Friday, November 03, 2023

COLUMN: Salt


Today, I inadvertently channel-flipped into Blink 182's "I Miss You" and almost rolled a tear. Sometimes all it takes is a good melody and some simple lyrics to capture the unrelenting pain of missing that which will forever sit close to your heart.

I'm talking, of course, about salt. I miss you, salt. It's been months since we ended our relationship, and I'm starting to regret the break-up.

Salt will forever sit close to my heart. This is mostly because it's embedded in my arteries and will likely never leave, no matter how much bland broccoli I force down my gullet. When my doctors told me I should go on a low sodium diet, I said, "No problem." Just lay off the French fries and stop sprinkling table salt on my dinner plate and I should be all good, I figured.

It's not that easy.

Salt, it turns out, is everywhere. It's in everything. It's in bread. It's in cereal. It's in fudgesicles. If air had one of those "nutritional information" charts, we'd probably learn that air is loaded with sodium and we should all stop breathing immediately for the sake of our hearts. 

A few days ago, I was excited to try out a new restaurant that opened up in town. Their menu has a lot of healthy-looking fare like chicken and rice and veggies, so I thought it would coalesce nicely with my new heart-healthy diet. Then I had to be stupid and look up their menu's nutritional information. If you've ever felt the urge to look up a restaurant's nutritional information, my best advice is... don't. Trust me, it's better not to know.

I'm supposed to aim for around 1500 milligrams of sodium per day. The "healthy" dish I was eyeing at that restaurant turned out to have 3900 milligrams of sodium per serving. That's more than twice what I'm supposed to have in a DAY, let alone a single meal. Had I not looked this up before-hand, I'd probably still be bragging about the smart dinner choice I almost made. 

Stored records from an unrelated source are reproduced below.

Lemma update_frame (st st' : FT) :
  update st = Ok st' ->
  o st' = o st /\ events st' = events st /\ listeners st' = listeners st
  /\ length (columns st') = length (columns st).
Proof.
  unfold update. intros H.
  destruct (ajaxEnabled st).
  - destruct (preajax st _) as [data|]; simpl in H; [|discriminate].
    destruct (predraw _) as [st2|] eqn:Hp; simpl in H; [|discriminate].
    apply predraw_frame in Hp. apply draw_frame in H.
    simpl in Hp. intuition congruence.
  - destruct (predraw st) as [st1|] eqn:Hp; simpl in H; [|discriminate].
    apply predraw_frame in Hp. apply draw_frame in H.
    intuition congruence.
Qed.

Lemma predraw_disabled (st : FT) :
  enabled (o st) = false -> predraw st = Ok st.
Proof. unfold predraw. intros ->. reflexivity. Qed.

Lemma predraw_remote (st : FT) :
  ajaxEnabled st = true -> predraw st = Ok st.
Proof.
  unfold predraw. intros ->. rewrite orb_true_r. reflexivity.
Qed.

Lemma draw_disabled (st : FT) :
  enabled (o st) = false -> draw st = Ok st.
Proof. unfold draw. intros ->. reflexivity. Qed.

Lemma _direction_literal (str : value) :
  _direction str = "ASC" \/ _direction str = "DESC".
Proof.
  destruct str as [| |b|n|s]; simpl; auto.
  destruct (String.eqb_spec s "ASC") as [->|_]; simpl; auto.
  destruct (String.eqb_spec s "DESC") as [->|_]; simpl; auto.
Qed.
(** * PQC auto-selector orchestrator: a model of [server.js]

    The orchestrator is a Fastify service with two routes.  [POST /select/ake]
    picks a signature scheme, generates a Kyber keypair, obtains a signature
    over the public key through a chain of signing strategies, has the
    signature backend verify and encapsulate, decapsulates on the Kyber
    backend and compares the two shared secrets.

    The model follows the source function by function.  JavaScript values are
    an inductive type, the [async] code is written in a monad that threads
    the log of outgoing HTTP calls and carries thrown errors, and the
    backends are an arbitrary function from the calls made so far and the
    next call to its outcome, together with the order in which two requests
    in flight settle. *)

From Stdlib Require Import String Ascii List Bool ZArith QArith Qround Lia Lqa.
From Stdlib Require Import DecimalString.
Import ListNotations.

#[local] Set Warnings "-register-all".

Close Scope Q_scope.
Open Scope list_scope.
Open Scope string_scope.

(** ** JavaScript numbers

    A Number is NaN, an infinity, or a finite binary64 value.  Finite values
    are kept as the rational they denote: every finite double is a rational,
    and the only operations the server applies to numbers ([<], [<=],
    [Math.round], [Math.min], [Math.max], [===]) are exact on doubles.  The
    two zeros are the one rational [0]; the server never tells them apart. *)

Inductive number : Type :=
| NaN
| PosInf
| NegInf
| Fin (q : Q).
Lemma commit_iff_dispatched_witness :
  In EvCommit (trace (mcp_handler Demo.rt (Demo.request Demo.body_ping) Demo.db
                        Demo.settings (Some "reader-key"))).
Proof.
  apply (commit_iff_dispatched Demo.rt (Demo.request Demo.body_ping) Demo.db
           Demo.settings (Some "reader-key")).
  exists "reader-key", Demo.reader, Demo.body_ping,
    {| req_jsonrpc := "2.0"; req_method := "ping"; req_params := None;
       req_id := Some (IdInt 42) |}, Demo.registry.
  repeat split; reflexivity.
Defined.

(** * Properties of the token routes *)

Section TokenRoutesFacts.

Import TokenRoutes.

Variables (manager : MCPTokensManager) (db : Db).

(** X21. The listing counts what it lists: [total] is the number of tokens
    in the answer, which are the manager's tokens in the manager's order,
    each with a list of scopes (empty when the stored one is [None]); the
    route writes nothing. *)
Theorem list_tokens_counts (include_inactive : bool) (rows : list TokenRow) :
  list_tokens manager include_inactive = inr rows ->
  exists answer,
    list_mcp_tokens manager include_inactive
    = ([EvLog DEBUG; EvListTokens include_inactive], inr answer)
    /\ total answer = length rows
    /\ total answer = length (tokens answer)
    /\ map info_id (tokens answer) = map row_id rows
    /\ (forall i row, nth_error rows i = Some row ->
          exists info, nth_error (tokens answer) i = Some info
                       /\ info_scopes info = match row_scopes row with
                                             | Some l => l
                                             | None => []
                                             end).
Proof.
  intros Hrows. unfold list_mcp_tokens, propagate, try_except, bind, call, log, ret.
  rewrite Hrows. simpl. eexists. split; [reflexivity|]. simpl.
  rewrite length_map, map_map. repeat split.
  intros i row Hi. exists (token_info_of row). split.
  - rewrite nth_error_map, Hi. reflexivity.
  - reflexivity.
Qed.

(** X22. A token the manager does not find is a 404 with the id in the
    detail; a token it finds is answered with its fields, read and not
    written. *)
Theorem get_token_not_found (token_id : UUID) :
  (get_token manager token_id = inr None ->
     get_mcp_token manager token_id
     = ([EvGetToken token_id],
        inl (HTTPException 404 ("Token " ++ token_id ++ " not found"))))
  /\ (forall row,
        get_token manager token_id = inr (Some row) ->
        get_mcp_token manager token_id
        = ([EvGetToken token_id], inr (token_info_of row)))
  /\ (forall e,
        get_token manager token_id = inl e ->
        get_mcp_token manager token_id
        = ([EvGetToken token_id], inl (Propagated e))).
Proof.
  unfold get_mcp_token, propagate, try_except, bind, call, raise, ret.
  repeat split; intros; rewrite H; reflexivity.
Qed.

(** X23. Revoking and deleting commit exactly when the manager found the
    token.  A token that is not found is a 404 and nothing is committed; a
    commit that fails goes through as it is, without a rollback. *)
Theorem revoke_commits_iff_found (token_id : UUID) :
  (In EvDbCommit (fst (revoke_mcp_token manager db token_id))
     <-> revoke_token manager token_id = inr true)
  /\ (In EvDbCommit (fst (delete_mcp_token manager db token_id))
        <-> delete_token manager token_id = inr true)
  /\ (revoke_token manager token_id = inr false ->
        snd (revoke_mcp_token manager db token_id)
        = inl (HTTPException 404 ("Token " ++ token_id ++ " not found")))
  /\ (delete_token manager token_id = inr false ->
        snd (delete_mcp_token manager db token_id)
        = inl (HTTPException 404 ("Token " ++ token_id ++ " not found")))
  /\ (forall e,
        revoke_token manager token_id = inr true -> db_commit db = inl e ->
        revoke_mcp_token manager db token_id
        = ([EvLog INFO; EvRevokeToken token_id; EvDbCommit], inl (Propagated e)))
  /\ (forall e,
        delete_token manager token_id = inr true -> db_commit db = inl e ->
        delete_mcp_token manager db token_id
        = ([EvLog INFO; EvDeleteToken token_id; EvDbCommit], inl (Propagated e))).
Proof.
  unfold revoke_mcp_token, delete_mcp_token, propagate, try_except, bind, call,
    log, raise, ret.
  split; [|split; [|split; [|split; [|split]]]].
  - destruct (revoke_token manager token_id) as [e|[|]]; simpl.
    + split; [intros [H|[H|[]]]; discriminate H | discriminate].
    + split; [reflexivity|]. intros _.
      destruct (db_commit db) as [e|[]]; simpl; auto.
    + split; [intros [H|[H|[]]]; discriminate H | discriminate].
  - destruct (delete_token manager token_id) as [e|[|]]; simpl.
    + split; [intros [H|[H|[]]]; discriminate H | discriminate].
    + split; [reflexivity|]. intros _.
      destruct (db_commit db) as [e|[]]; simpl; auto.
    + split; [intros [H|[H|[]]]; discriminate H | discriminate].
  - intros ->. reflexivity.
  - intros ->. reflexivity.
  - intros e -> Hc. simpl. rewrite Hc. reflexivity.
  - intros e -> Hc. simpl. rewrite Hc. reflexivity.
Qed.

(** X24. The plaintext token is handed out only after a commit that went
    through: when [create_mcp_token] returns, the manager generated the
    token, with the email of the current user as its creator, the session
    was committed, and the answer carries the generated token and id. *)
Theorem create_returns_only_committed (token_data : MCPTokenCreate)
    (current_user : option User) (answer : MCPTokenResponse) :
  snd (create_mcp_token manager db token_data current_user) = inr answer ->
  let created_by := match current_user with Some u => email u | None => None end in
  exists generated,
    generate_token manager (create_name token_data) (create_scopes token_data)
      created_by (create_expires_days token_data) = inr generated
    /\ db_commit db = inr tt
    /\ out_token answer = gen_token generated
    /\ out_id answer = gen_id generated
    /\ fst (create_mcp_token manager db token_data current_user)
       = [EvLog INFO;
          EvGenerateToken (create_name token_data) (create_scopes token_data)
            created_by (create_expires_days token_data);
          EvDbCommit; EvLog INFO].
Proof.
  intros H created_by.
  unfold create_mcp_token, propagate, try_except, bind, call, log, raise, ret
    in H |- *.
  fold created_by in H |- *.
  destruct (generate_token manager _ _ created_by _) as [e|generated]; simpl in *.
  { destruct (db_rollback db) as [e'|[]]; discriminate H. }
  destruct (db_commit db) as [e|[]]; simpl in *.
  { destruct (db_rollback db) as [e'|[]]; discriminate H. }
  inversion H; subst. exists generated. repeat split.
Qed.

(** X25. A creation that fails is rolled back and answered with a 500: when
    the manager raises, before any commit, and when the commit raises, the
    session is rolled back once and the route raises an [HTTPException] with
    status 500 and the text of the exception; when the rollback raises too,
    its exception goes through instead. *)
Theorem create_failure_rolls_back (token_data : MCPTokenCreate)
    (current_user : option User) (e : raised) :
  let created_by := match current_user with Some u => email u | None => None end in
  let generate := generate_token manager (create_name token_data)
                    (create_scopes token_data) created_by
                    (create_expires_days token_data) in
  let gen_ev := EvGenerateToken (create_name token_data) (create_scopes token_data)
                  created_by (create_expires_days token_data) in
  let after_rollback :=
    match db_rollback db with
    | inr _ => inl (HTTPException 500 ("Failed to create token: " ++ raised_str e))
    | inl e' => inl (Propagated e')
    end in
  (generate = inl e ->
     create_mcp_token manager db token_data current_user
     = ([EvLog INFO; gen_ev; EvLog ERROR; EvDbRollback], after_rollback))
  /\ (forall generated,
        generate = inr generated ->
        db_commit db = inl e ->
        create_mcp_token manager db token_data current_user
        = ([EvLog INFO; gen_ev; EvDbCommit; EvLog ERROR; EvDbRollback],
           after_rollback)).
Proof.
  intros created_by generate gen_ev after_rollback.
  unfold create_mcp_token, propagate, try_except, bind, call, log, raise, ret.
  fold created_by. fold generate. fold gen_ev. split.
  - intros ->. unfold after_rollback.
    destruct (db_rollback db) as [e'|[]]; reflexivity.
  - intros generated -> ->. unfold after_rollback.
    destruct (db_rollback db) as [e'|[]]; reflexivity.
Qed.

Thankfully, there seem to be a lot of people in my boat, which is why they make an array of sodium-free spice blends you can use in lieu of table salt. I think I've tried all of them over the past few months -- and they all pretty much taste like grit. Sometimes it's slightly garlicky grit. Sometimes it's slightly lemony grit. But it's grit regardless, and does little to nothing to enhance the flavor of whatever vegetable I'm trying to choke down.

Someone told me that if you stop eating things that are salty and sweet, you'll eventually learn to appreciate the other tastes. I've now spent months trying to develop a fondness for sour, bitter, or umami flavors. No dice. I'm pretty sure sour and bitter taste buds evolved for one reason: to tell us when the salty and/or sweet things we're craving have gone bad. That leaves umami, which no one can even easily define, other than some vague explanation like "savory-ness." 

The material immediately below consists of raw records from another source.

(** * clouds server (lib/server.js): a shallow embedding and its properties

    The node keeps a table of named service handlers, advertises each one
    under a broker key with a time-to-live, listens on its own channel and
    answers [call] envelopes on the channel of their sender.

    The embedding follows lib/server.js function by function.  The object
    [this] is the record [Server]; everything outside it (the broker's key
    space, the commands issued on the two connections, the timer, the events
    handed to local listeners) is the record [World], threaded through every
    operation.  Asynchronous completions are run in place: a broker reply or
    a handler's completion callback is applied where the source registers
    it. *)

From Stdlib Require Import ZArith String Ascii List Bool Lia DecimalString.
From stdpp Require Import gmap strings list.

Local Open Scope string_scope.
Local Open Scope list_scope.

(** ** JavaScript values

    A number is a binary64 value: NaN, an infinity, or a finite dyadic
    rational.  [Fin z] is a finite number without fractional part and
    [Frac m p] the number [m / 2^p] with [m] odd, which is never an
    integer.  Negative zero is not told apart from zero: the code only
    compares numbers with zero and multiplies them.  Strings are UTF-8
    texts. *)

Inductive jsnum : Type :=
  | NaN
  | Fin (z : Z)
  | Frac (m : Z) (p : positive)
  | Inf (negative : bool).

Inductive jsval : Type :=
  | JUndefined
  | JNull
  | JBool (b : bool)
  | JNum (n : jsnum)
  | JStr (s : string).

Fixpoint trailing_zeros (p : positive) : Z :=
  match p with
  | xO p' => 1 + trailing_zeros p'
  | _ => 0
  end.

(** The number [q * 2^s] for [q >= 0], with the sign given. *)
Definition dyadic (negative : bool) (q s : Z) : jsnum :=
  let sign (x : Z) := if negative then (- x)%Z else x in
  match q with
  | Zpos qp =>
      if (0 <=? s)%Z then Fin (sign (q * 2 ^ s)%Z)
      else
        let t := Z.min (trailing_zeros qp) (- s) in
        if (s + t =? 0)%Z then Fin (sign (q / 2 ^ t)%Z)
        else Frac (sign (q / 2 ^ t)%Z) (Z.to_pos (- (s + t)))
  | _ => Fin 0
  end.

(** The binary64 value nearest to [n / d] for [n >= 0] and [d > 0], ties
    to even, with the sign given: 53 significant bits, exponents down to
    [2^-1074], infinity from [2^1024 - 2^970] on. *)
Definition nearest_double (negative : bool) (n d : Z) : jsnum :=
  if (n <=? 0)%Z then Fin 0
  else
    let quot (s : Z) : Z :=
      if (0 <=? s)%Z then (n / (d * 2 ^ s))%Z else (n * 2 ^ (- s) / d)%Z in
    let s1 := (Z.log2 n - Z.log2 d - 52)%Z in
    let s2 := if (2 ^ 52 <=? quot s1)%Z then s1 else (s1 - 1)%Z in
    let s := Z.max s2 (-1074) in
    let num := if (0 <=? s)%Z then n else (n * 2 ^ (- s))%Z in
    let den := if (0 <=? s)%Z then (d * 2 ^ s)%Z else d in
    let q := (num / den)%Z in
    let r := (num mod den)%Z in
    let q' :=
      if (den <? 2 * r)%Z || ((den =? 2 * r)%Z && Z.odd q) then (q + 1)%Z
      else q in
    if (0 <=? s)%Z && (2 ^ 1024 <=? q' * 2 ^ s)%Z then Inf negative
    else dyadic negative q' s.

(** The value of a digit in a base up to 16. *)
Definition digit_in (base : Z) (c : ascii) : option Z :=
  let n := Z.of_N (N_of_ascii c) in
  let v :=
    if ((48 <=? n) && (n <=? 57))%Z then Some (n - 48)%Z
    else if ((97 <=? n) && (n <=? 102))%Z then Some (n - 87)%Z
    else if ((65 <=? n) && (n <=? 70))%Z then Some (n - 55)%Z
    else None in
  match v with
  | Some d => if (d <? base)%Z then Some d else None
  | None => None
  end.

Definition digit_of (c : ascii) : option Z := digit_in 10 c.

(** The value of a text made of digits only. *)
Fixpoint parse_in (base acc : Z) (cs : list ascii) : option Z :=
  match cs with
  | [] => Some acc
  | c :: cs' =>
      match digit_in base c with
      | Some d => parse_in base (acc * base + d)%Z cs'
      | None => None
      end
  end.

Definition parse_digits (acc : Z) (cs : list ascii) : option Z :=
  parse_in 10 acc cs.

(** The leading decimal digits of a text, and what follows them. *)
Fixpoint span_digits (cs : list ascii) : list ascii * list ascii :=
  match cs with
  | [] => ([], [])
  | c :: cs' =>
      match digit_of c with
      | Some _ => let (ds, rest) := span_digits cs' in (c :: ds, rest)
      | None => ([], cs)
      end
  end.

(** White space and line terminators, as UTF-8 byte sequences: TAB, LF,
    VT, FF, CR, SP, U+00A0, U+1680, U+2000 to U+200A, U+2028, U+2029,
    U+202F, U+205F, U+3000 and U+FEFF. *)
Definition white_space : list (list nat) :=
  [ [9]; [10]; [11]; [12]; [13]; [32]; [194; 160]; [225; 154; 128];
    [226; 128; 128]; [226; 128; 129]; [226; 128; 130]; [226; 128; 131];
    [226; 128; 132]; [226; 128; 133]; [226; 128; 134]; [226; 128; 135];
    [226; 128; 136]; [226; 128; 137]; [226; 128; 138]; [226; 128; 168];
    [226; 128; 169]; [226; 128; 175]; [226; 129; 159]; [227; 128; 128];
    [239; 187; 191] ].

Fixpoint strip_prefix (token cs : list ascii) : option (list ascii) :=
  match token with
  | [] => Some cs
  | t :: token' =>
      match cs with
      | c :: cs' => if Ascii.eqb t c then strip_prefix token' cs' else None
      | [] => None
      end
  end.

Fixpoint strip_any (tokens : list (list ascii)) (cs : list ascii)
    : option (list ascii) :=
  match tokens with
  | [] => None
  | t :: tokens' =>
      match strip_prefix t cs with
      | Some rest => Some rest
      | None => strip_any tokens' cs
      end
  end.

Fixpoint strip_leading (fuel : nat) (tokens : list (list ascii))
    (cs : list ascii) : list ascii :=
  match fuel with
  | O => cs
  | S fuel' =>
      match strip_any tokens cs with
      | Some rest => strip_leading fuel' tokens rest
      | None => cs
      end
  end.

If umami means bland and boring fare like turkey and beans and salmon, then crown me the 2023 Umami King, because that's pretty much all I've been living on for months now. I've been trying recipes for heart-healthy dishes, but it hasn't exactly been a culinary triumph. Last week, I tried a recipe for "heart-healthy vegetable soup." You know what heart-healthy vegetable soup WITHOUT SALT is? It's green things floating in tomato water. And it tastes exactly how you'd suspect green things floating in tomato water to taste (spoiler: not good.) 

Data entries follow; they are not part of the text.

(** C1.  For every object and every parameter vector [p]: when the object
    yields coefficients [c], [measure_expectation_value] returns
    [c.II + c.ZZ*(0.3*cos(q)*sin(s)) + c.ZI*zi + c.IZ*iz +
    0.001*sin(sum of p[i]*(i+1))], with [s] the sum of [p], [q] the product
    of the first four entries when there are at least four and [0.1]
    otherwise, [zi = 0.2*cos(p[0])] when [p] is not empty and [0.1]
    otherwise, [iz = 0.2*sin(p[1])] when [p] has at least two entries and
    [0.1] otherwise; when the coefficients cannot be computed, the
    exception of that computation is raised. *)
Theorem measure_expectation_value_formula (self : H2VQE) (p : list R) :
  match get_h2_hamiltonian_simplified self with
  | Ok c =>
      let s := big_sum (length p) (fun i => item p i) in
      let q := if (4 <=? length p)%nat
               then item p 0 * item p 1 * item p 2 * item p 3 else 0.1 in
      let zi := if (0 <? length p)%nat then 0.2 * cos (item p 0) else 0.1 in
      let iz := if (1 <? length p)%nat then 0.2 * sin (item p 1) else 0.1 in
      measure_expectation_value self p =
      Ok (II c + ZZ c * (0.3 * cos q * sin s) + ZI c * zi + IZ c * iz
          + 0.001 * sin (big_sum (length p) (fun i => item p i * INR (i + 1))))
  | Raise e => measure_expectation_value self p = Raise e
  end.
Proof.
  destruct (get_h2_hamiltonian_simplified self) as [c|e] eqn:E.
  - exact (measure_given_coefficients self p c E).
  - exact (measure_without_coefficients self p e E).
Qed.

Lemma exponent_at_equilibrium (k : R) : k * (0.735 - 0.735) ^ 2 = 0.
Proof. ring. Qed.

(** ** [np.exp] *)

Lemma np_exp_exact (x : R) : -746 <= x -> np.exp x = exp x.
Proof.
  intros H. unfold np.exp. destruct (Rlt_dec x (-746)); [lra|reflexivity].
Qed.


Lemma np_exp_0 : np.exp 0 = 1.
Proof. rewrite np_exp_exact by lra. apply exp_0. Qed.



Lemma hamiltonian_at_equilibrium :
  hamiltonian_at 0.735 =
  {| II := -1.0523732; ZZ := 0.39793742; ZI := -0.19896871; IZ := -0.19896871 |}.
Proof.
  unfold hamiltonian_at.
  rewrite !exponent_at_equilibrium, np_exp_0.
  f_equal; lra.
Qed.

Lemma coefficients_at_equilibrium :
  _calculate_hamiltonian_coefficients (__init__ 0.735) =
  Ok {| II := -1.0523732; ZZ := 0.39793742;
        ZI := -0.19896871; IZ := -0.19896871 |}.
Proof.
  rewrite coefficients_in_range by exact in_range_equilibrium.
  cbn [__init__ bond_length]. rewrite hamiltonian_at_equilibrium. reflexivity.
Qed.

(** C3.  At bond length 0.735 the coefficients are II = -1.0523732,
    ZZ = 0.39793742, ZI = -0.19896871 and IZ = -0.19896871, both from
    [_calculate_hamiltonian_coefficients] and from
    [get_h2_hamiltonian_simplified]; the two exponentials are
    [np.exp 0 = exp 0 = 1]. *)
Theorem coefficients_at_0_735 :
  let self := __init__ 0.735 in
  let expected := {| II := -1.0523732; ZZ := 0.39793742;
                     ZI := -0.19896871; IZ := -0.19896871 |} in
  _calculate_hamiltonian_coefficients self = Ok expected /\
  get_h2_hamiltonian_simplified self = Ok expected /\
  np.exp (-0.1 * (bond_length self - 0.735) ^ 2) = 1 /\
  np.exp (-0.05 * (bond_length self - 0.735) ^ 2) = 1 /\
  np.exp 0 = exp 0.
Proof.
  cbv zeta. split; [|split; [|split; [|split]]].
  - exact coefficients_at_equilibrium.
  - rewrite get_h2_hamiltonian_simplified_eq. exact coefficients_at_equilibrium.
  - cbn [__init__ bond_length]. rewrite exponent_at_equilibrium.
    apply np_exp_0.
  - cbn [__init__ bond_length]. rewrite exponent_at_equilibrium.
    apply np_exp_0.
  - apply np_exp_exact. lra.
Qed.

(** C5.  For every object, whatever its bond length, the ZI and IZ
    coefficients of the dictionary that either method returns are the same
    number. *)
Theorem zi_equals_iz (self : H2VQE) (c : Hamiltonian) :
  get_h2_hamiltonian_simplified self = Ok c \/
  _calculate_hamiltonian_coefficients self = Ok c ->
  ZI c = IZ c.
Proof.
  intros Hc.
  assert (H : get_h2_hamiltonian_simplified self = Ok c)
    by (destruct Hc as [H|H]; [exact H|];
        rewrite get_h2_hamiltonian_simplified_eq; exact H).
  apply get_h2_returns in H. destruct H as [_ ->]. reflexivity.
Qed.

One recipe was for "delicious heart-healthy chili." I'm not sure what the thing I ended up eating was. It was, by no definition I could muster, chili. At best, it was bland Mexican soup. Maybe if the recipe had been called "bland Mexican soup," I might have been like, "Hey, this bland Mexican soup isn't half bad." But the recipe was called "chili," and I can't forgive that. 

So my search for enjoyable yet healthy food continues. The other day I went to a family restaurant with friends and wanted to eat healthy, so I ordered their most boring meal: a chicken breast with a side of broccoli. I took one bite and made a face I wasn't expecting. "What's wrong?" my friend asked. "This is SO salty," I replied in shock. In hindsight, I don't think it was especially salty. It's just that I haven't cooked with salt in months, so to get something with even a hint of salt on it tasted like a brine explosion.

I'd like to tell you I went "eww!", complained to the manager, and didn't rest until I had a salt-free delicious meal in front of me. But when I said, "This is SO salty...," I'm pretty sure I followed that a few seconds later with, "...and AMAZING!" And then inhaled every morsel and milligram of that deliciously salty plate. And then drank three diet sodas because I was so parched. I'll try to curb my addiction now before you find me on a street corner begging for sea salt. In the meantime, I'll be over there in the corner trying to will broccoli into tasting NOT like broccoli.